Provided information:
⟨
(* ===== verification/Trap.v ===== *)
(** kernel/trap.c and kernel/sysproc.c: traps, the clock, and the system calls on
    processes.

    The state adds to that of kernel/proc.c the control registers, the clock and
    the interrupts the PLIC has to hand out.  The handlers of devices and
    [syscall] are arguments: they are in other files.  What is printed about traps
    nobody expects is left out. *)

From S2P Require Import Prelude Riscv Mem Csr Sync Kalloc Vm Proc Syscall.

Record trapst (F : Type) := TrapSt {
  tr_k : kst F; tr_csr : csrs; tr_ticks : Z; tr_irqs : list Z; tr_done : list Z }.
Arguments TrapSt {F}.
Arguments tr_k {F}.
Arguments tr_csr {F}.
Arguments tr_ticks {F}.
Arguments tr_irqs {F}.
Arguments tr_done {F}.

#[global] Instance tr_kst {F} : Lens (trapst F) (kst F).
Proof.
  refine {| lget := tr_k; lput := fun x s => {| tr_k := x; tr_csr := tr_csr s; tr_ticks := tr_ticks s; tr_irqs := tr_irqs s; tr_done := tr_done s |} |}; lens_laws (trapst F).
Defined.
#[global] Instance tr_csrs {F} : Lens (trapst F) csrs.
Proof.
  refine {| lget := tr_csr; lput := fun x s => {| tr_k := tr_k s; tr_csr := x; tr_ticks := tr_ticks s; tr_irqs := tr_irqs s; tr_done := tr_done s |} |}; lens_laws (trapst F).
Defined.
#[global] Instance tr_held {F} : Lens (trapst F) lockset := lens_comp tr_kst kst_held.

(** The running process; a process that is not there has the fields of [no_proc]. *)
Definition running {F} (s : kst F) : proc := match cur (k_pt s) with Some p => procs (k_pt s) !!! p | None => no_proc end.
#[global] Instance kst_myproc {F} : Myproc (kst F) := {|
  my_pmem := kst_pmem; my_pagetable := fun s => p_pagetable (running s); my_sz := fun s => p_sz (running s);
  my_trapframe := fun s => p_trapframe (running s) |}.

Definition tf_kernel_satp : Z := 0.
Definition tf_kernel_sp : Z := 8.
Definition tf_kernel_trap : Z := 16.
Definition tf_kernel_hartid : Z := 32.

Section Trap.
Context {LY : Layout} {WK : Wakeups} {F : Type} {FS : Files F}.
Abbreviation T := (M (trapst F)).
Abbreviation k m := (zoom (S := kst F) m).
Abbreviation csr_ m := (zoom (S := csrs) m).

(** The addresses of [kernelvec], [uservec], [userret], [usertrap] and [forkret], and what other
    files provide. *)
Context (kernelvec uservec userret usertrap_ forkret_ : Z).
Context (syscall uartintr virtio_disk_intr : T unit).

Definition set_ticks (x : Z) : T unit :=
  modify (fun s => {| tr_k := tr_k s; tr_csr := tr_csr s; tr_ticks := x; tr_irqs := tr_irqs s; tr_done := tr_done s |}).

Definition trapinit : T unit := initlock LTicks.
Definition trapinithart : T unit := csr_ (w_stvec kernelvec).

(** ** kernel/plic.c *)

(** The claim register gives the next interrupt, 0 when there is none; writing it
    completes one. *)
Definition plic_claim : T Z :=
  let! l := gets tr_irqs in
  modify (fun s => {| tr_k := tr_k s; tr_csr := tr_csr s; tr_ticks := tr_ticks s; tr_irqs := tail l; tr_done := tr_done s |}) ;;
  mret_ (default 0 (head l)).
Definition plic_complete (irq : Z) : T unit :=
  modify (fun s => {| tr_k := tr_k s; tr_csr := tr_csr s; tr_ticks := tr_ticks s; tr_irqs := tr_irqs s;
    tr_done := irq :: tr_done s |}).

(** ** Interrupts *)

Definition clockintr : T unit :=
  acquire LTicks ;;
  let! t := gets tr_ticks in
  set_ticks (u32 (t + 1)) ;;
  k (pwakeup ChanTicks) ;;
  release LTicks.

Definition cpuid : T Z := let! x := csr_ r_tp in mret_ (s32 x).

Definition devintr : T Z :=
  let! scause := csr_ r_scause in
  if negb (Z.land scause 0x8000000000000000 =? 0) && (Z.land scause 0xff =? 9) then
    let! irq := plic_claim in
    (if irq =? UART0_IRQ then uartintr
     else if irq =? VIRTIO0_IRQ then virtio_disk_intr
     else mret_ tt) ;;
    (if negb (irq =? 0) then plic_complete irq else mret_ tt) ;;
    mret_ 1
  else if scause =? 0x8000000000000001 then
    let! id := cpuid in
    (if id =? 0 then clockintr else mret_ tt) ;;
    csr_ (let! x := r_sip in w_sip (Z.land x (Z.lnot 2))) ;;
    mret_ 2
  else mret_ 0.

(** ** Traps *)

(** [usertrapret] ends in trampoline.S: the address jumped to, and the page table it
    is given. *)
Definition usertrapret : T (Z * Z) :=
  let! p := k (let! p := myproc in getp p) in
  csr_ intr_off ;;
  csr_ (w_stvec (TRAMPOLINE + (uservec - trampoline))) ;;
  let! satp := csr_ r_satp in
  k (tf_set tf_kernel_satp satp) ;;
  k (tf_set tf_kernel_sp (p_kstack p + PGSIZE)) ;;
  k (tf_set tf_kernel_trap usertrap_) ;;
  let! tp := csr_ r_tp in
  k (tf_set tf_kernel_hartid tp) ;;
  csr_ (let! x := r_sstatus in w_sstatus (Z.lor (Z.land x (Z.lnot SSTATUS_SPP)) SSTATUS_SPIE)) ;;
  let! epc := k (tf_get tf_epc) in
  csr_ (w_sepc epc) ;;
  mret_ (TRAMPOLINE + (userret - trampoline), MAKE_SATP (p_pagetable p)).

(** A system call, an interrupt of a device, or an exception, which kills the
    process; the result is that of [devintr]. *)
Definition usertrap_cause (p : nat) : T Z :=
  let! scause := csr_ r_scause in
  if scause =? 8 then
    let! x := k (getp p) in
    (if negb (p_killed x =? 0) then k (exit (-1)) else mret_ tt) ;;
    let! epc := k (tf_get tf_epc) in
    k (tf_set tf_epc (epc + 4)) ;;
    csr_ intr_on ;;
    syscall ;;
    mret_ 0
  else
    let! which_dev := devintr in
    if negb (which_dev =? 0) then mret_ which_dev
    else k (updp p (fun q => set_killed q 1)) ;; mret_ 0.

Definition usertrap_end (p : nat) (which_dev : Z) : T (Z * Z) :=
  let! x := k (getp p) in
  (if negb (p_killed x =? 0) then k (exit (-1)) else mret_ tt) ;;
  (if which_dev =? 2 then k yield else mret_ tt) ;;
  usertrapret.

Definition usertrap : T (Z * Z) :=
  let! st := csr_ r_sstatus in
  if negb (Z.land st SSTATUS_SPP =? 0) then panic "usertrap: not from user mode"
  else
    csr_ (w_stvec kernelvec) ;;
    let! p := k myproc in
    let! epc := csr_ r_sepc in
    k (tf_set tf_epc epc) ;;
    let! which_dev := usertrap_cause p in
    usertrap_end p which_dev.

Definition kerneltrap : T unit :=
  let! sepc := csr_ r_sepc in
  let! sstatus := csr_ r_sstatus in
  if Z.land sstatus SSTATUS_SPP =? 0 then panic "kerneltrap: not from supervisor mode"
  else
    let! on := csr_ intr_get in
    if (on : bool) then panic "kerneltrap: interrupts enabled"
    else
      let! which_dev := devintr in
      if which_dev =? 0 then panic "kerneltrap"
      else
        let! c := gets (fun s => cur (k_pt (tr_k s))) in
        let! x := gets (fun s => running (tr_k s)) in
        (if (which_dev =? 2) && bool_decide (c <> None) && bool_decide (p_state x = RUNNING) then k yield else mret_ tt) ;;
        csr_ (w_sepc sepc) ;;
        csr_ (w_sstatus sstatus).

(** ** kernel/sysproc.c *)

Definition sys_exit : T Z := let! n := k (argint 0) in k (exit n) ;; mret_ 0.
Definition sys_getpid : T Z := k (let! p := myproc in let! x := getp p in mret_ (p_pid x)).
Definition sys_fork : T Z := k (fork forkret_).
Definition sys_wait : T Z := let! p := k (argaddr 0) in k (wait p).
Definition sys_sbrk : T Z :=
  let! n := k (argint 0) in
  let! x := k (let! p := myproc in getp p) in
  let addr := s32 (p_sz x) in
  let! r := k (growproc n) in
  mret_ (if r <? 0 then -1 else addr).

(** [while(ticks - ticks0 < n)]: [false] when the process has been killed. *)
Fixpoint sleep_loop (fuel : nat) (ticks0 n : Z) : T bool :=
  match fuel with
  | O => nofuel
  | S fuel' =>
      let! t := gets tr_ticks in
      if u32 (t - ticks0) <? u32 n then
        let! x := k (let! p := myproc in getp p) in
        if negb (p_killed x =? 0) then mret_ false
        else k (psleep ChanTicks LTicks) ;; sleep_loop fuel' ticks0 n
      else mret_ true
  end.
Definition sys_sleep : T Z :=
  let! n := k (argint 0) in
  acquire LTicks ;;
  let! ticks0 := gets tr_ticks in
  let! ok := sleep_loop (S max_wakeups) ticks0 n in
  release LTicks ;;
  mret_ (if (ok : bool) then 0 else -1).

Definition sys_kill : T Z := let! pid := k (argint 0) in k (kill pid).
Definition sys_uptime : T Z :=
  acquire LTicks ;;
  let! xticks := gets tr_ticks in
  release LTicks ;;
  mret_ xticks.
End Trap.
⟩
⟨
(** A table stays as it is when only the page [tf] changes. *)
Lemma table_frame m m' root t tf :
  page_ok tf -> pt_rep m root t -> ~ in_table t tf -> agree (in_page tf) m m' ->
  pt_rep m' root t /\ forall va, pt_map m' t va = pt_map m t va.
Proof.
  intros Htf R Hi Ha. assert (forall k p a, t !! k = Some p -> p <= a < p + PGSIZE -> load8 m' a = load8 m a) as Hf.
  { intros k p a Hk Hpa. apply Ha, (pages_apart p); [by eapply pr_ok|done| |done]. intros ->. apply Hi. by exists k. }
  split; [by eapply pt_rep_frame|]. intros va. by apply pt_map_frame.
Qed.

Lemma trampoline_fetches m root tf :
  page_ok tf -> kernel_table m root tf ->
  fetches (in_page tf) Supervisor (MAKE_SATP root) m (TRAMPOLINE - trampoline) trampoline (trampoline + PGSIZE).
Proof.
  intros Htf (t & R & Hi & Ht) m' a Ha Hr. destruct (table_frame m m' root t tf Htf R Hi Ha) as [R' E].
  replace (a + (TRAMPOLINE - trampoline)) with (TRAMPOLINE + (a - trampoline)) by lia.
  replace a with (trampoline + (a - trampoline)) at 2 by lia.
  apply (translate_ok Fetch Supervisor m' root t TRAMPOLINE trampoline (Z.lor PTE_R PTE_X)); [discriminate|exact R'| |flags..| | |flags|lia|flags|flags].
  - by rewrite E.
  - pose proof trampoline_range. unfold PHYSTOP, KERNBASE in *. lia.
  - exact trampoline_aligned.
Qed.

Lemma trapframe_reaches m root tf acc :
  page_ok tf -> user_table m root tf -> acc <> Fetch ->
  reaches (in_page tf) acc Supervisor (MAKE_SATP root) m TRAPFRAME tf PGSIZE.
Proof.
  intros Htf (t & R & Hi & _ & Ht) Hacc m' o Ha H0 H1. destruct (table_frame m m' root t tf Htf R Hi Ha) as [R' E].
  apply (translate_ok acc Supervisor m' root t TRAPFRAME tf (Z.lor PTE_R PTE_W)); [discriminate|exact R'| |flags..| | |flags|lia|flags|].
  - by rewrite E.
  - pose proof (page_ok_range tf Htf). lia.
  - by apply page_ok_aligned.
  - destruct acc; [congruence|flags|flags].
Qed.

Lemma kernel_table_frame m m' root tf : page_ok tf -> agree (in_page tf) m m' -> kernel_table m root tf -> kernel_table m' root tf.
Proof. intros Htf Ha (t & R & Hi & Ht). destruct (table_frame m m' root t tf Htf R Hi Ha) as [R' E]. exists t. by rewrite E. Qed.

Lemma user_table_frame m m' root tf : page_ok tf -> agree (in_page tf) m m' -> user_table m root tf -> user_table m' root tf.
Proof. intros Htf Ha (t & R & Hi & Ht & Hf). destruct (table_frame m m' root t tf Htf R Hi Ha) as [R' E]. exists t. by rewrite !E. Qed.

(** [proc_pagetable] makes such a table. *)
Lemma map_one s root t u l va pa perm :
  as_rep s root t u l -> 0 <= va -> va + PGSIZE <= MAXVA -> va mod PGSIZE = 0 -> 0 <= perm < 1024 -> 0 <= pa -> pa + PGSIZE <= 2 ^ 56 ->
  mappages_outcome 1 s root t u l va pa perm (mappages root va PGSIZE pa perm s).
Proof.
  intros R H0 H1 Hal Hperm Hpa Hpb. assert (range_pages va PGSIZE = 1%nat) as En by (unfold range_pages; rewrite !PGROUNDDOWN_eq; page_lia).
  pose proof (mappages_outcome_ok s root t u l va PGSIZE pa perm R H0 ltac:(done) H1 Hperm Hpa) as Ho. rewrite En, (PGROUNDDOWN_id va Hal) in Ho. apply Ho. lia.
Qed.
⟩
Each line above from the one with "set_ticks (u32 (t + 1)) ;;" up to and including the one with "csr_ (let! x := r_sstatus" must be set down exactly, and no line outside that span may appear.

  set_ticks (u32 (t + 1)) ;;
  k (pwakeup ChanTicks) ;;
  release LTicks.

Definition cpuid : T Z := let! x := csr_ r_tp in mret_ (s32 x).

Definition devintr : T Z :=
  let! scause := csr_ r_scause in
  if negb (Z.land scause 0x8000000000000000 =? 0) && (Z.land scause 0xff =? 9) then
    let! irq := plic_claim in
    (if irq =? UART0_IRQ then uartintr
     else if irq =? VIRTIO0_IRQ then virtio_disk_intr
     else mret_ tt) ;;
    (if negb (irq =? 0) then plic_complete irq else mret_ tt) ;;
    mret_ 1
  else if scause =? 0x8000000000000001 then
    let! id := cpuid in
    (if id =? 0 then clockintr else mret_ tt) ;;
    csr_ (let! x := r_sip in w_sip (Z.land x (Z.lnot 2))) ;;
    mret_ 2
  else mret_ 0.

(** ** Traps *)

(** [usertrapret] ends in trampoline.S: the address jumped to, and the page table it
    is given. *)
Definition usertrapret : T (Z * Z) :=
  let! p := k (let! p := myproc in getp p) in
  csr_ intr_off ;;
  csr_ (w_stvec (TRAMPOLINE + (uservec - trampoline))) ;;
  let! satp := csr_ r_satp in
  k (tf_set tf_kernel_satp satp) ;;
  k (tf_set tf_kernel_sp (p_kstack p + PGSIZE)) ;;
  k (tf_set tf_kernel_trap usertrap_) ;;
  let! tp := csr_ r_tp in
  k (tf_set tf_kernel_hartid tp) ;;
  csr_ (let! x := r_sstatus in w_sstatus (Z.lor (Z.land x (Z.lnot SSTATUS_SPP)) SSTATUS_SPIE)) ;;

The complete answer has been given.